Dataset records START

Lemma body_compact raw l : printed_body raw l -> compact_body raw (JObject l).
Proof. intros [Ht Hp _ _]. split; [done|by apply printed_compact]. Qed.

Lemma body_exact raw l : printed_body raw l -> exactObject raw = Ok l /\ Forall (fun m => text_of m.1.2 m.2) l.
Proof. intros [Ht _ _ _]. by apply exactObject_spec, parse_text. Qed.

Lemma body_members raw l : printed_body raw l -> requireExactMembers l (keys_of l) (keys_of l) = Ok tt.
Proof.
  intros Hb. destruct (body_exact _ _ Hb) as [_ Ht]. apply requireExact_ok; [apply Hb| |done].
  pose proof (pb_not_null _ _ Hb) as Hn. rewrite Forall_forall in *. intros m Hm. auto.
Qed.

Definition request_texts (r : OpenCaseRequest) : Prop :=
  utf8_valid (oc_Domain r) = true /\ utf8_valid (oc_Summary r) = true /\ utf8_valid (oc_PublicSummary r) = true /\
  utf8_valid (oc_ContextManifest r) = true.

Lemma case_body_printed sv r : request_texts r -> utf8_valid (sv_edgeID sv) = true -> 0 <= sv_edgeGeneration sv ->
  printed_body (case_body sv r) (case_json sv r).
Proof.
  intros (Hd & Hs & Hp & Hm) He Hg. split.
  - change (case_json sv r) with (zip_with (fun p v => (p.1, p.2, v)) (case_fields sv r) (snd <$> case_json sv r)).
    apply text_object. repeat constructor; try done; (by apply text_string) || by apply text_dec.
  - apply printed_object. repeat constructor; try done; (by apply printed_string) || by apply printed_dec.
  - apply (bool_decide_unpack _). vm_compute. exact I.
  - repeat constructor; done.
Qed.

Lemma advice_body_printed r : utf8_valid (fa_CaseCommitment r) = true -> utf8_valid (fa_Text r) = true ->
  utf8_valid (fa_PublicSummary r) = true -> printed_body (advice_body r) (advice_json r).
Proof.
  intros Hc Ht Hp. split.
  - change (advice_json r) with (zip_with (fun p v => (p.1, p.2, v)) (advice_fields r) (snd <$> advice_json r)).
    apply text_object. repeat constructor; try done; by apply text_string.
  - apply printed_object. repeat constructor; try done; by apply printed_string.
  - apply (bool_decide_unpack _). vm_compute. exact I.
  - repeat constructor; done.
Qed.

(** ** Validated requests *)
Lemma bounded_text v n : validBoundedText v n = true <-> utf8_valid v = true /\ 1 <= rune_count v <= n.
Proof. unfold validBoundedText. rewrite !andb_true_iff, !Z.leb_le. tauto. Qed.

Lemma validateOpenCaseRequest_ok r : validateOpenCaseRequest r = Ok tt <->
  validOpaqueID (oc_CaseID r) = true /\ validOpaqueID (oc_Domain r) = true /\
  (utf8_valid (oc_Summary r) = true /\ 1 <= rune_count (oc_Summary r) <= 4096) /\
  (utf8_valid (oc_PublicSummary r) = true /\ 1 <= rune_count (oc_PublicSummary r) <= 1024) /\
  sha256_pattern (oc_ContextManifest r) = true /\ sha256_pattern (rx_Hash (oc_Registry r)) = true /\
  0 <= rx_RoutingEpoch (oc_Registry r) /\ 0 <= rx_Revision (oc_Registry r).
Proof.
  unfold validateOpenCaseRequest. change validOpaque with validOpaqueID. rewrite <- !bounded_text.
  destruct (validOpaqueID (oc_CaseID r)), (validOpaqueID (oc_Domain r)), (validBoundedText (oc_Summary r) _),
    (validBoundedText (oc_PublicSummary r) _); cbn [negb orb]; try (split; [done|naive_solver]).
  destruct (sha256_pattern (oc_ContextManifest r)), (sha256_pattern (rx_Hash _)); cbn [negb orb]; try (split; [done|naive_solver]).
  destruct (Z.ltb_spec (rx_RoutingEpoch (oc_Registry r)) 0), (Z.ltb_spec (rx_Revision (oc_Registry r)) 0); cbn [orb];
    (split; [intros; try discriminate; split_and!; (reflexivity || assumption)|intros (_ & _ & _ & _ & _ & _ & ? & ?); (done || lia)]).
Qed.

Dataset records END
Dataset records START

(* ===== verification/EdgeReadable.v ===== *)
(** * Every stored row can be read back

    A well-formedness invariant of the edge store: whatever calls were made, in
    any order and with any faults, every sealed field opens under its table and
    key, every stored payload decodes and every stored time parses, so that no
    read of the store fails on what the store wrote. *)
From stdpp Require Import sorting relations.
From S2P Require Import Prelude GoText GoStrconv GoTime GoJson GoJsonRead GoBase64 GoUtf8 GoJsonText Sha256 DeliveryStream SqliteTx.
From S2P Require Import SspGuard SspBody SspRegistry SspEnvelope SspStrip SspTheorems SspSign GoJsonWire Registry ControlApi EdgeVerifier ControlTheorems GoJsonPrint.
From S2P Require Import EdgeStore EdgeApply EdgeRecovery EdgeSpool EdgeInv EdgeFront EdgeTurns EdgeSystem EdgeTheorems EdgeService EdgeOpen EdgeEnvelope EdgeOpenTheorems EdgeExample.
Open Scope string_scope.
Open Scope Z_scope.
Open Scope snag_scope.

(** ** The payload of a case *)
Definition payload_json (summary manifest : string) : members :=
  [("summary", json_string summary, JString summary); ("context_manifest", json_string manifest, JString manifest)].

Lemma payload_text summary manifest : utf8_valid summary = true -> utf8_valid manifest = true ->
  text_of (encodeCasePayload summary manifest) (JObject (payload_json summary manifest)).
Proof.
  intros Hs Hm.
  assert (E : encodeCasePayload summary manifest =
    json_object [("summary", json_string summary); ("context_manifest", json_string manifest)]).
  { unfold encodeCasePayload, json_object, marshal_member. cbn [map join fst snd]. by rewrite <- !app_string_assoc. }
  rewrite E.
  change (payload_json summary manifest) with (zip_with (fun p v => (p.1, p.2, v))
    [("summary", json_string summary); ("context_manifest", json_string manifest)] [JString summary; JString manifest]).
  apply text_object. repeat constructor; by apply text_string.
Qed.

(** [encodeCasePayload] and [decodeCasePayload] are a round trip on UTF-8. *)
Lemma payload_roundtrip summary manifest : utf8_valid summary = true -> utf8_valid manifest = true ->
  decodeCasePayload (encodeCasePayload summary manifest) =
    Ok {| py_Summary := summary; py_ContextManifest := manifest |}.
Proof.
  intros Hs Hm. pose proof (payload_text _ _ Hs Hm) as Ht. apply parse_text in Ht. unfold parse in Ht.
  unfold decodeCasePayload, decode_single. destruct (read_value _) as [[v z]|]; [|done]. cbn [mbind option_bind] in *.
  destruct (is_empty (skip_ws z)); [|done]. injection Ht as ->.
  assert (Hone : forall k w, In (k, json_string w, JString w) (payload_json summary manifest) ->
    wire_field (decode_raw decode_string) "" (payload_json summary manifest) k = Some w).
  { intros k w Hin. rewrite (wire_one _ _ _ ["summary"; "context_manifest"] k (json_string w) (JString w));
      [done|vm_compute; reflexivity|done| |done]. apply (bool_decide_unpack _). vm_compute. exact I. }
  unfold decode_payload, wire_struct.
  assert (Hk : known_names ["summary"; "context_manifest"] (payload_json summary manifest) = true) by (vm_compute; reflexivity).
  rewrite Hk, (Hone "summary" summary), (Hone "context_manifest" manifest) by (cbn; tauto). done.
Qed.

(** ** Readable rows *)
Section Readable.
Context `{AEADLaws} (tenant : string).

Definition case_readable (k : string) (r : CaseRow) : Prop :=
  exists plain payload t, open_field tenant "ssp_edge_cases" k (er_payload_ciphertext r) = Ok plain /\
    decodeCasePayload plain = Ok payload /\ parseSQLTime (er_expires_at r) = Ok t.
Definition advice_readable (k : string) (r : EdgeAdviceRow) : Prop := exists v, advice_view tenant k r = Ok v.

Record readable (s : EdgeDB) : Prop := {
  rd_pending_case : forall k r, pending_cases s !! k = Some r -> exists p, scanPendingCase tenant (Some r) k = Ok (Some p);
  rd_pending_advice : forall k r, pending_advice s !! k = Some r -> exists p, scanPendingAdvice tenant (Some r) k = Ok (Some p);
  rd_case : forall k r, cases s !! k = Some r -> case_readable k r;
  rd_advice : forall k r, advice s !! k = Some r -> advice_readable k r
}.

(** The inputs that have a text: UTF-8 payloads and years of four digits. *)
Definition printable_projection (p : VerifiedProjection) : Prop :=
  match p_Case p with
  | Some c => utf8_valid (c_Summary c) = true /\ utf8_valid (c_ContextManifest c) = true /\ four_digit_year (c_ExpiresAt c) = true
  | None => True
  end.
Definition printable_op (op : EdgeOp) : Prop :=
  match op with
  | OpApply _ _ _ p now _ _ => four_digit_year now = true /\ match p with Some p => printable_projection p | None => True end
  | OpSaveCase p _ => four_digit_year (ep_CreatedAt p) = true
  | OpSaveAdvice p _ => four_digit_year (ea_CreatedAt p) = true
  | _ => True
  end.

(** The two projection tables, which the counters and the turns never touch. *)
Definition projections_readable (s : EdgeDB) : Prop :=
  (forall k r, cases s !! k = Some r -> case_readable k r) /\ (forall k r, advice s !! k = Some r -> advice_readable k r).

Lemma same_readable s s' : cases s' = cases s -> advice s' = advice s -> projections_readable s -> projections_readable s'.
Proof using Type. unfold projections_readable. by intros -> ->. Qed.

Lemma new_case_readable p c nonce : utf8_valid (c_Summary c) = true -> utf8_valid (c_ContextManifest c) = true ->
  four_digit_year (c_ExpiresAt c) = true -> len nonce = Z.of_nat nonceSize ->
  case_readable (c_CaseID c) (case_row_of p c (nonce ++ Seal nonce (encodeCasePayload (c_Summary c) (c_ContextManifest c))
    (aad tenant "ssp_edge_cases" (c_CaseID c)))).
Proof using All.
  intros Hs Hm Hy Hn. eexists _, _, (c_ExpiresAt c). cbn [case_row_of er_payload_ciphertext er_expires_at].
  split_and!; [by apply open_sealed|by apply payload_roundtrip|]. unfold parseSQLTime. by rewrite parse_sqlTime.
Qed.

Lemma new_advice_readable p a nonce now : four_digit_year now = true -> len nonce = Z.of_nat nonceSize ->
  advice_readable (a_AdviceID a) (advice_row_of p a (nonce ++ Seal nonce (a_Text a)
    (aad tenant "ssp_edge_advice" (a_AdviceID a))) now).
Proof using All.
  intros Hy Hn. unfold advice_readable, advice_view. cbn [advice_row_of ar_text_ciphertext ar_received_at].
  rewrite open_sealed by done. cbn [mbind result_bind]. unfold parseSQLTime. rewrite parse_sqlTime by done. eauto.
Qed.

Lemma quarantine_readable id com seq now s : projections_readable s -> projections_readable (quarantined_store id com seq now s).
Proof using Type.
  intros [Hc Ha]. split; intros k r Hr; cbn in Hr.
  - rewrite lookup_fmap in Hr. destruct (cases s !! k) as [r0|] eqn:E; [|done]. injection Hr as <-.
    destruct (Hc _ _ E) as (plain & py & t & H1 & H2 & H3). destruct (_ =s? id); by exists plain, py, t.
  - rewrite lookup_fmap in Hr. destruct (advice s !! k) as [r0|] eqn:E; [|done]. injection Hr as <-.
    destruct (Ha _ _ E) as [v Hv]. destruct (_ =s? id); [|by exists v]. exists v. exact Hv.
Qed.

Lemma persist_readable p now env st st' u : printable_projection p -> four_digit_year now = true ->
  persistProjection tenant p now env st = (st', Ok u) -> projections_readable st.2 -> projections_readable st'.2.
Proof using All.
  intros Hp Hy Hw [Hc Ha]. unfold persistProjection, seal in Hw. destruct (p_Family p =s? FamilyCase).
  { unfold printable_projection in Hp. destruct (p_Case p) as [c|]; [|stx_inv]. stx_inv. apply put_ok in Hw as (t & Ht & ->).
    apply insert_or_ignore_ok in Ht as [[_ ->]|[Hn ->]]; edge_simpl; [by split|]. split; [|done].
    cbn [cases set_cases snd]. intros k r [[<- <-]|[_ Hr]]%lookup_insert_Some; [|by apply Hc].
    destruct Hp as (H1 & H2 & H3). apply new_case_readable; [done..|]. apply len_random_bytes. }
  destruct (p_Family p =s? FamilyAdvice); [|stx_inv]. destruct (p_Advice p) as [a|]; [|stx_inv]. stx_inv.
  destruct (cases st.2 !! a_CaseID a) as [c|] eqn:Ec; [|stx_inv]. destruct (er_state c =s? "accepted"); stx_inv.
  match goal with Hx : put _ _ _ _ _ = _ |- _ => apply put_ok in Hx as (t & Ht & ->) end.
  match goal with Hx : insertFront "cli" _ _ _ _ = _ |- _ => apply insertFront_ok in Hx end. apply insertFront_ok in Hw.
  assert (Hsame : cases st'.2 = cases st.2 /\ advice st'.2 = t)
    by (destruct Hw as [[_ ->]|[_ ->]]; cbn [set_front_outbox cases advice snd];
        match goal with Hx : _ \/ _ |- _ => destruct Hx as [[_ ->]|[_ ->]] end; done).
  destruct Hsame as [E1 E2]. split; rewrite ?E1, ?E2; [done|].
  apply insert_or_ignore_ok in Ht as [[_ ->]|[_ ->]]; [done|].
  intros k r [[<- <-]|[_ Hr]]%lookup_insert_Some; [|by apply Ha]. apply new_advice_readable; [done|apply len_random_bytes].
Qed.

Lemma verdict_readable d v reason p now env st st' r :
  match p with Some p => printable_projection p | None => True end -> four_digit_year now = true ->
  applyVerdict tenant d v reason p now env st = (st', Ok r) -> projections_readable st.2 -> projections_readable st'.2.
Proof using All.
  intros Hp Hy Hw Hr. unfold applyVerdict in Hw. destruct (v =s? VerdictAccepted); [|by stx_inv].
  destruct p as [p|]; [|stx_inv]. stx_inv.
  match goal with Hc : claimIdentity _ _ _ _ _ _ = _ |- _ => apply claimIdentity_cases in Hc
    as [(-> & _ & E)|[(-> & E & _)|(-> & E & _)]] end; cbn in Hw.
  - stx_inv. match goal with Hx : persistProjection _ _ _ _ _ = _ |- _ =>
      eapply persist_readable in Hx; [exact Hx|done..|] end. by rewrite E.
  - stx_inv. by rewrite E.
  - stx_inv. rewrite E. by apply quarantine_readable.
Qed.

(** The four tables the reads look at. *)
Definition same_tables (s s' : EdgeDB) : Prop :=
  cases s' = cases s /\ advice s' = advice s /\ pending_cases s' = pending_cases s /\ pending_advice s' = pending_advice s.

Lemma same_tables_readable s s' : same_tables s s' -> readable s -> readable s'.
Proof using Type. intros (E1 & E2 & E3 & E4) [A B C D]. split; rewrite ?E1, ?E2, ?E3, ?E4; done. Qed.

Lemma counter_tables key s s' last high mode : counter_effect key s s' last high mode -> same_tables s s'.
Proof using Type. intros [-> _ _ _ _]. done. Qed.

Dataset records END

§ **What is required**: Find every line of the data that holds the string "injection", then say how many there are and nothing else.

§ **Written response**: 3